(** The body of the [for future in as_completed(...)] loop. *)
Definition collect (acc : Collected) (future : Future) : Collected :=
  let city := future_city future in
  let '(city_name, weather_data) := future_result future in
  match weather_data with
  | None => add_error acc (NoDataReceived city_name)
  | Some weather_data =>
      match py_in "error" weather_data with
      | Raise _ => add_error acc (ProcessingError city)
      | Return true =>
          match py_getitem weather_data "message" with
          | Raise _ => add_error acc (ProcessingError city)
          | Return message => add_error acc (CityMessage city_name message)
          end
      | Return false =>
          {| results := results acc ++ [weather_data];
             errors := errors acc;
             successful_cities := successful_cities acc ++ [city_name] |}
      end
  end.

(** The dict returned by [process_weather_request]. *)
Record BatchResponse := {
  success : bool;
  request_id : string;
  requested_cities : list string;
  successful_count : nat;       (* "successful_cities": len(results) *)
  failed_cities : nat;          (* len(errors) *)
  error_list : list ErrorEntry; (* "errors" *)
  timestamp : Z
}.

(** [recent_requests.append(r)] on a [deque(maxlen=100)]. *)
Definition deque_append (q : list RequestRecord) (r : RequestRecord)
    : list RequestRecord :=
  let q' := q ++ [r] in drop (length q' - 100) q'.

(** [process_weather_request(cities)]; [uuid4] is the value of
    [str(uuid.uuid4())]. *)
Definition process_weather_request (w : World) (env : nat -> TaskEnv)
    (uuid4 : string) (cities : list string) : World * BatchResponse :=
  let '(w1, futures) := run_tasks w env 0 cities in
  let acc :=
    fold_left collect (as_completed futures)
      {| results := []; errors := []; successful_cities := [] |} in
  let w2 :=
    {| db := db w1; clock := clock w1;
       last_request_time := last_request_time w1;
       recent_requests :=
         deque_append (recent_requests w1)
           {| rr_request_id := uuid4; rr_cities := successful_cities acc;
              rr_timestamp := clock w1; rr_requested_at := clock w1 |};
       db_calls := db_calls w1 |} in
  (w2,
   {| success := (0 <? length (results acc))%nat;
      request_id := uuid4;
      requested_cities := cities;
      successful_count := length (results acc);
      failed_cities := length (errors acc);
      error_list := errors acc;
      timestamp := clock w1 |}).

(** ** The behaviour the specification describes for recent readings *)

Module Spec.

Import DatabaseManager.

(** Following the specification's words: keep only the first (most recent)
    reading encountered per distinct city name, each reconstructed into the
    provider-shaped structure. *)
Definition keep_first_per_city (results : list JoinedRow) : city_dict :=
  fold_left
    (fun city_data row =>
       let city_name := l_name (l_values (fst row)) in
       if negb (dict_contains city_data city_name)
       then dict_setitem city_data city_name (make_weather_item row)
       else city_data)
    results [].

Definition getRecentReadings (connected : bool) (db : Database)
    (city_names : list string) (limit : Z) : result (list weather_item) :=
  if connected then
    results ← select_recent db city_names (limit * Z.of_nat (length city_names));
    mret (snd <$> keep_first_per_city results)
  else Raise OperationalError.

End Spec.

(** ** Notions used to state the properties *)

(** [rate_limited_request] called once per environment, one call after the
    other: the final world and the value of [last_request_time] recorded by
    each call. *)
Fixpoint sequential_requests (w : World) (envs : list TaskEnv)
    : World * list Z :=
  match envs with
  | [] => (w, [])
  | env :: rest =>
      let w1 := fst (rate_limited_request w env) in
      let '(w2, starts) := sequential_requests w1 rest in
      (w2, last_request_time w1 :: starts)
  end.

(** The outcome of a fetch as the orchestrator classifies it: successful
    when it is not [None] and has no ["error"] member. *)
Definition is_successful (weather_data : option json) : bool :=
  match weather_data with
  | None => false
  | Some d =>
      match py_in "error" d with
      | Return false => true
      | _ => false
      end
  end.

(** The outcome of the fetch of [city] in the environment [env]. *)
Definition outcome (env : TaskEnv) (city : string) : option json :=
  snd (snd (get_weather_for_city initial_world env city)).

(** The tag of a failing outcome: the string under ["error"]. *)
Definition error_tag (weather_data : option json) : option string :=
  match weather_data with
  | Some (JObj m) =>
      match m !! "error" with
      | Some (JStr tag) => Some tag
      | _ => None
      end
  | _ => None
  end.

Definition error_message (weather_data : option json) : option string :=
  match weather_data with
  | Some (JObj m) =>
      match m !! "message" with
      | Some (JStr msg) => Some msg
      | _ => None
      end
  | _ => None
  end.

(** The failure taxonomy of the specification, and the tag string the
    code uses for each member. *)
Inductive FailureTag :=
| timeout
| not_found
| auth
| rate_limited
| http_error
| unexpected.

Definition tag_string (t : FailureTag) : string :=
  match t with
  | timeout => "timeout"
  | not_found => "not_found"
  | auth => "auth"
  | rate_limited => "limit"
  | http_error => "http"
  | unexpected => "unexpected"
  end.

Definition has_tag (weather_data : option json) (t : FailureTag) : Prop :=
  error_tag weather_data = Some (tag_string t).

(** A future as the worker pool produces it for task number [i]. *)
Definition future_of (env : nat -> TaskEnv) (i : nat) (city : string) : Future :=
  {| future_city := city; future_result := (city, outcome (env i) city);
     future_rank := completion_rank (env i) |}.

Definition future_ok (f : Future) : bool := is_successful (snd (future_result f)).

(** The identity of a location row, and the rows of the store that carry a
    given identity. *)
Definition identity (r : LocationRow)
    : option string * option string * option string :=
  (l_name (l_values r), l_country (l_values r), l_region (l_values r)).

Definition rows_with_identity (db : Database)
    (k : option string * option string * option string) : list LocationRow :=
  filter (fun r => identity r = k) (locations db).

(** What UNIQUE(name, country, region) guarantees of a stored table. *)
Definition unique_constraint (db : Database) : Prop :=
  forall i j ri rj,
    locations db !! i = Some ri -> locations db !! j = Some rj ->
    unique_conflict (l_values ri) rj = true -> i = j.

(** A DECIMAL column together with the member of the rebuilt structure it
    is surfaced in, and the same for an integer column. *)
Record DecimalField := {
  stored : JoinedRow -> option Decimal;
  surfaced : DatabaseManager.weather_item -> option pyfloat
}.

Record IntegerField := {
  stored_int : JoinedRow -> option Z;
  surfaced_int : DatabaseManager.weather_item -> option Z
}.

Module Fields.

Import DatabaseManager.

Definition l_column {A} (f : LocationValues -> A) (row : JoinedRow) : A :=
  f (l_values (fst row)).

Definition w_column {A} (f : WeatherValues -> A) (row : JoinedRow) : A :=
  f (w_values (snd row)).

Definition in_location {A} (f : location_block -> A) (item : weather_item) : A :=
  f (location item).

Definition in_current {A} (f : current_block -> A) (item : weather_item) : A :=
  f (current item).

(** The members built with [null_filler]. *)
Definition decimal_fields : list DecimalField :=
  [ {| stored := l_column l_lat; surfaced := in_location lat |};
    {| stored := l_column l_lon; surfaced := in_location lon |};
    {| stored := w_column w_temp_c; surfaced := in_current temp_c |};
    {| stored := w_column w_temp_f; surfaced := in_current temp_f |};
    {| stored := w_column w_wind_mph; surfaced := in_current wind_mph |};
    {| stored := w_column w_wind_kph; surfaced := in_current wind_kph |};
    {| stored := w_column w_pressure_mb; surfaced := in_current pressure_mb |};
    {| stored := w_column w_pressure_in; surfaced := in_current pressure_in |};
    {| stored := w_column w_precip_mm; surfaced := in_current precip_mm |};
    {| stored := w_column w_precip_in; surfaced := in_current precip_in |};
    {| stored := w_column w_feelslike_c; surfaced := in_current feelslike_c |};
    {| stored := w_column w_feelslike_f; surfaced := in_current feelslike_f |};
    {| stored := w_column w_vis_km; surfaced := in_current vis_km |};
    {| stored := w_column w_vis_miles; surfaced := in_current vis_miles |};
    {| stored := w_column w_uv; surfaced := in_current uv |};
    {| stored := w_column w_gust_mph; surfaced := in_current gust_mph |};
    {| stored := w_column w_gust_kph; surfaced := in_current gust_kph |} ].
(** The local [numbered] of [read_file]: the lines of the file from
    [offset], at most [limit] of them, each behind its number. *)
Definition readFile_numbered (content : string) (offset limit : option Z)
  : list string :=
  let offset := default 1 offset in
  let lines := split_lines content in
  let startIdx := Z.max 0 (offset - 1) in
  let lines := Array_slice lines startIdx (Z.of_nat (length lines)) in
  let lines :=
    match limit with
    | Some limit => Array_slice lines 0 limit
    | None => lines
    end in
  imap (fun i line =>
          padStart6 (Number_toString (startIdx + Z.of_nat i + 1))
          +:+ tab +:+ line) lines.

Definition readFile_execute (maxResultChars : Z) (filePath : string)
    (offset limit : option Z) (w : World) : string :=
  match files w !! filePath with
  | None => "Error: File not found: " +:+ filePath
  | Some content =>
      truncateToolResult
        (String.concat line_feed (readFile_numbered content offset limit))
        maxResultChars
  end.

Definition writeFile_execute (filePath data : string) (w : World)
  : string * World :=
  let w := writeFileSync filePath data w in
  ("Successfully wrote " +:+ Number_toString (str_length data)
   +:+ " characters to " +:+ filePath, w).

Definition editFile_execute (filePath oldString newString : string) (w : World)
  : string * World :=
  match files w !! filePath with
  | None => ("Error: File not found: " +:+ filePath, w)
  | Some content =>
      let occurrences := split_length oldString content - 1 in
      if occurrences =? 0 then
        ("Error: old_string not found in " +:+ filePath, w)
      else if occurrences >? 1 then
        ("Error: old_string appears " +:+ Number_toString occurrences
         +:+ " times in " +:+ filePath +:+ " (must be unique)", w)
      else
        let updated := String_replace content oldString newString in
        ("Successfully edited " +:+ filePath,
         writeFileSync filePath updated w)
  end.

(** The positions of [s], counted from [i], at which [p] occurs. *)
Fixpoint positions_from (p : string) (i : nat) (s : string) : list nat :=
  match s with
  | EmptyString => []
  | String c r =>
      (if String.prefix p s then [i] else []) ++ positions_from p (S i) r
  end.

Definition positions (p s : string) : list nat := positions_from p 0 s.

(** The string holds no dollar sign. *)
Fixpoint no_dollar (s : string) : Prop :=
  match s with
  | EmptyString => True
  | String c r => c <> "$"%char /\ no_dollar r
  end.

(** The first [n] characters of [s]. *)
Fixpoint take_chars (n : nat) (s : string) : string :=
  match n, s with
  | O, _ => EmptyString
  | S n', String c r => String c (take_chars n' r)
  | S _, EmptyString => EmptyString
  end.

(** Whether the [i]-th line from the offset is within the limit. *)
Definition within_limit (limit : option Z) (i : nat) : bool :=
  match limit with
  | Some l => Z.of_nat i <? l
  | None => true
  end.

(* ===================================================================== *)
(** * subagent.ts: sub-agents                                              *)
(* ===================================================================== *)



(** [tools.filter((t) => t.definition.name !== "spawn_agent")] *)
Definition subTools (tools : list Tool) : list Tool :=
  List.filter (fun t => negb (String.eqb (tool_name (definition t)) "spawn_agent"))
    tools.



(* ===================================================================== *)
(** * memory.ts: splitting a text into chunks                              *)
(* ===================================================================== *)

(** After a number sign: up to [more] further number signs, then a space. *)
Fixpoint heading_rest (more : nat) (s : string) : bool :=
  match s with
  | String c r =>
      if JSON.code c =? 32 then true
      else if JSON.code c =? 35 then
        match more with
        | S more' => heading_rest more' r
        | O => false
        end
      else false
  | EmptyString => false
  end.

(** The lookahead [(?=\r?\n|#{1,6} )]: a line break, or one to six number
    signs and a space. *)
Definition block_boundary (s : string) : bool :=
  match s with
  | String c r =>
      if JSON.code c =? 10 then true
      else if JSON.code c =? 13 then
        match r with
        | String c' _ => JSON.code c' =? 10
        | EmptyString => false
        end
      else if JSON.code c =? 35 then heading_rest 5 r
      else false
  | EmptyString => false
  end.
Lemma take_all_of_short {A} n (l : list A) :
  (length (take n l) < n)%nat → take n l = l.
Proof. rewrite length_take. intros H. apply take_ge. lia. Qed.



Lemma allItems_categories fuel cats items :
  allItems fuel cats = Some items → item_category <$> items = cats.
Proof.
  unfold allItems. rewrite mapM_Some.
  induction 1 as [|c item cs its Hc _ IH]; [done|].
  apply bind_Some in Hc as (h & _ & [= <-]). by rewrite fmap_cons, IH.
Qed.

Lemma matchTypeOf_topicOf query item :
  is_Some (matchTypeOf (toLowerCase query) item) ↔
  topicMatches query (topicOf (item_category item)).
Proof. by rewrite matchTypeOf_is_Some. Qed.

Lemma found_topics query (items : list SearchItem) :
  topicOf ∘ item_category <$>
    filter (fun item => is_Some (matchTypeOf (toLowerCase query) item))
           items =
  filter (fun topic =>
            includes (toLowerCase (topic_title topic)) (toLowerCase query)
            || includes (toLowerCase (topic_description topic))
                        (toLowerCase query)
            || existsb (fun tag =>
                          includes (toLowerCase tag) (toLowerCase query))
                       (topic_tags topic) = true)
         (topicOf <$> (item_category <$> items)).
Proof.
  induction items as [|item items IH]; [done|].
  rewrite !fmap_cons, !filter_cons, <-IH.
  pose proof (matchTypeOf_topicOf query item) as Hm.
  rewrite <-topicMatches_test in Hm.
  repeat case_decide; tauto || done.
Qed.

(** X4: the search of the library and the search page find the same topics:
    when [searchTopics(query)] returns fewer than 20 topics, the results of
    the search page for the same query are made from the same categories,
    each once; the page ranks them, the library keeps the order of the
    taxonomy. *)
Theorem searchTopics_searchPage fuel cats items query :
  allItems fuel cats = Some items →
  (length (searchTopics cats query) < 20)%nat →
  topicOf ∘ item_category ∘ result_item <$>
    results (searchPage items query) ≡ₚ searchTopics cats query.
Proof.
  intros Hitems%allItems_categories. unfold searchTopics, searchPage, search.
  destruct (trim query) as [|x s]; [done|]. cbn [results].
  intros Hlen. rewrite (take_all_of_short 20 (filter _ _)) by done.
  apply take_all_of_short in Hlen as Hfull. rewrite Hfull in Hlen.
  rewrite getAllTopics_topicOf, <-Hitems, <-found_topics in Hlen |- *.
  rewrite <-found_items, <-list_fmap_compose in Hlen |- *.
  rewrite length_fmap in Hlen.
  rewrite take_ge by (rewrite (Permutation_length (sortBy_perm _ _)); lia).
  by rewrite sortBy_perm.
Qed.

Lemma searchTopics_searchPage_witness :
  title ∘ item_category ∘ result_item <$>
    results (searchPage speechItems "speech") =
    ["Speech Recognition"; "X"; "Y"] ∧
  topicOf ∘ item_category ∘ result_item <$>
    results (searchPage speechItems "speech") ≡ₚ
  searchTopics (item_category <$> speechItems) "speech".
Proof.
  split; [by vm_compute|].
  apply (searchTopics_searchPage 2 (item_category <$> speechItems)).
  - by vm_compute.
  - vm_compute. lia.
Defined.

(** ** The items of the search and the slug paths *)

Lemma buildHref_walkUp fuel c m :
  buildHref fuel c m =
  (fun p => "/topics/" +:+ join "/" p) <$> walkUp fuel m (Some c) [].
Proof. unfold buildHref. by destruct (walkUp _ _ _ _). Qed.

Lemma walkUp_last fuel m c acc r :
  walkUp fuel m (Some c) acc = Some r →
  ∃ l, chain (parentOf m) c l ∧ (length l < fuel)%nat ∧
       r = rev (slug <$> l) ++ slug c :: acc.
Proof.
  intros Hr. destruct (walkUp_Some_chain m _ _ _ _ Hr) as (l & Hl & Hlen).
  exists l. split; [done|]. split; [done|].
  rewrite (walkUp_chain m c l) in Hr by done.
  rewrite decide_True in Hr by done. congruence.
Qed.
───
Print exactly the lines from the one containing "walkUp fuel m (Some c) acc = Some r →" through the last line of the records above, both included.

  walkUp fuel m (Some c) acc = Some r →
  ∃ l, chain (parentOf m) c l ∧ (length l < fuel)%nat ∧
       r = rev (slug <$> l) ++ slug c :: acc.
Proof.
  intros Hr. destruct (walkUp_Some_chain m _ _ _ _ Hr) as (l & Hl & Hlen).
  exists l. split; [done|]. split; [done|].
  rewrite (walkUp_chain m c l) in Hr by done.
  rewrite decide_True in Hr by done. congruence.
Qed.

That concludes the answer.